"This year, corn farmers averaged a yield of 147 bushels per acre," he said. "We did that in a year when we faced weather challenges across the entire country. With rain and flooding early in the season, many growers were forced to delay planting. Then, flooding along the Missouri and Mississippi rivers took many acres out of production. Then, scorching heat hit Texas and the South. When it finally moved into the Midwest over the summer, they saw some of the highest temperatures that they ever had. On top of this, Hurricane Irene swept away a portion of the crop along the eastern seaboard toward the end of the season.
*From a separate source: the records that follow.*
(** * The Python client of the maps scraper: decoder and job lifecycle

    A shallow embedding of [examples/python_client.py]: the record
    [MapsResult] with its two decoders [from_dict] and [from_csv_row], and
    the client [MapsScraperClient] ([submit_job], [wait_for_job],
    [download_csv], [fetch_places]), and the example program [main].

    Conventions of the embedding.
    - A Python [str] is a [string]; one [ascii] is one character, so the
      text of the model ranges over the code points below 256.
    - A Python value of dynamic type is a [pyval]; a [float] is a
      binary64 number of [spec_float].
    - An exception is a value of [exn]; code that may raise returns a
      [PyResult].
    - The remote service, the clock and [asyncio.sleep] are a [World]:
      an oracle answering the k-th request and the k-th clock reading,
      with a trace of the effects performed. *)

From Stdlib Require Import ZArith List String Ascii Bool Lia SpecFloat DecimalString
  DecimalPos.
From stdpp Require Import base option list gmap strings.
Import ListNotations.

Local Open Scope string_scope.
Local Open Scope Z_scope.

(** ** Exceptions and results *)

Inductive exn : Type :=
| ValueError
| JSONDecodeError            (* a subclass of ValueError *)
| OverflowError
| TypeError
| KeyError (key : string)
| AttributeError
| RuntimeError (msg : string)
| TimeoutError (msg : string)
| CsvError (msg : string)
| ClientResponseError (status : Z)
| LibraryError (name : string)  (* raised by the HTTP library itself *)
| Unrepresentable.              (* a character outside the modelled text *)

Inductive PyResult (A : Type) : Type :=
| Ok (a : A)
| Raise (e : exn).

Arguments Ok {A} a.
Arguments Raise {A} e.

Definition bind {A B : Type} (m : PyResult A) (k : A -> PyResult B) : PyResult B :=
  match m with
  | Ok a => k a
  | Raise e => Raise e
  end.

Notation "x <- m ;; k" := (bind m (fun x => k))
  (at level 100, m at next level, right associativity).

(** [except ValueError] also catches the subclass [JSONDecodeError]. *)
Definition is_ValueError (e : exn) : bool :=
  match e with
  | ValueError | JSONDecodeError => true
  | _ => false
  end.

Definition is_JSONDecodeError (e : exn) : bool :=
  match e with
  | JSONDecodeError => true
  | _ => false
  end.

(** [try: body except <class>: handler] *)
Definition try_except {A : Type} (body : PyResult A) (catches : exn -> bool)
    (handler : PyResult A) : PyResult A :=
  match body with
  | Ok a => Ok a
  | Raise e => if catches e then handler else Raise e
  end.

(** ** Python values *)

Set Warnings "-register-all".

Inductive pyval : Type :=
| PNone
| PBool (b : bool)
| PInt (z : Z)
| PFloat (f : spec_float)
| PStr (s : string)
| PList (l : list pyval)
| PDict (d : list (string * pyval)).

(** A [dict] keeps the position of a key's first insertion and the value of
    its last. *)
Fixpoint dict_set {V : Type} (d : list (string * V)) (k : string) (v : V)
    : list (string * V) :=
  match d with
  | [] => [(k, v)]
  | (k', v') :: d' =>
      if String.eqb k' k then (k', v) :: d' else (k', v') :: dict_set d' k v
  end.

Fixpoint dict_lookup (d : list (string * pyval)) (k : string) : option pyval :=
  match d with
  | [] => None
  | (k', v) :: d' => if String.eqb k' k then Some v else dict_lookup d' k
  end.

(** ** Strings *)

Definition dquote : ascii := ascii_of_nat 34.

Definition code (c : ascii) : Z := Z.of_nat (nat_of_ascii c).

(** [str.isspace] on one character (the Unicode white space below 256). *)
Definition is_space (c : ascii) : bool :=
  let n := code c in
  ((9 <=? n) && (n <=? 13)) || ((28 <=? n) && (n <=? 32))
  || (n =? 133) || (n =? 160).
(** * SmartExplainer: a shallow embedding of shapash/explainer/smart_explainer.py

    The explainer is a Python object whose methods read and assign
    attributes of [self].  It is modelled as a typed attribute store
    together with a state-and-exception monad: a method is a function from
    the store to an outcome (a value or a raised exception) and the store
    it leaves behind, so that what a call has already assigned when it
    raises stays visible. *)

From Stdlib Require Import QArith Qabs.
From stdpp Require Import gmap strings list fin_maps.

Close Scope Q_scope.
Local Open Scope string_scope.
Local Open Scope list_scope.
Local Open Scope Z_scope.

(** ** Exceptions and outcomes *)

Inductive exn : Type :=
| ValueError (msg : string)
| AssertionError (msg : string)
| AttributeError (name : string)
| TypeError (msg : string)
| IndexError (msg : string)
| KeyError (key : string)
| External (origin : string).

Inductive result (A : Type) : Type :=
| Ok (a : A)
| Raise (e : exn).
Arguments Ok {A} a.
Arguments Raise {A} e.

Definition is_ok {A} (r : result A) : bool :=
  match r with Ok _ => true | Raise _ => false end.

Definition result_bind {A B} (r : result A) (k : A -> result B) : result B :=
  match r with Ok a => k a | Raise e => Raise e end.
Even with all of these challenges, we produced a tremendous national average yield of 147 bushels per acre. 2011 really demonstrated how new technologies and practices help U.S. corn farmers meet all demands even in tough years."

When speaking on how much growers can produce and under what circumstances, Spurlock points out that, like most Americans, farmers are also concerned with the environment. Uniquely invested in the land, he explains that this abundant corn crop is being produced using technology to simultaneously improve the industry's sustainability.

"Today, more corn is being grown on fewer acres," Spurlock explained. "This is possible because of advancements in seed technologies, and cutting-edge agronomic software and practices that help farmers determine how and when to apply nutrients most efficiently while maintaining effectiveness. For example, where we used to raise an acre of corn on one pound of nitrogen, we now use only three-quarters of that amount. As farmers, we constantly strive to improve our sustainability and find ways to grow more while using less."

Summarizing his message, Spurlock boiled down the many factors into one simple statement.

"American corn is a strong and viable industry that can and will continue to produce," he said. "With more innovations in the pipeline, this ability will only continue to grow. We can and will meet all demands even as they continue to grow along with us."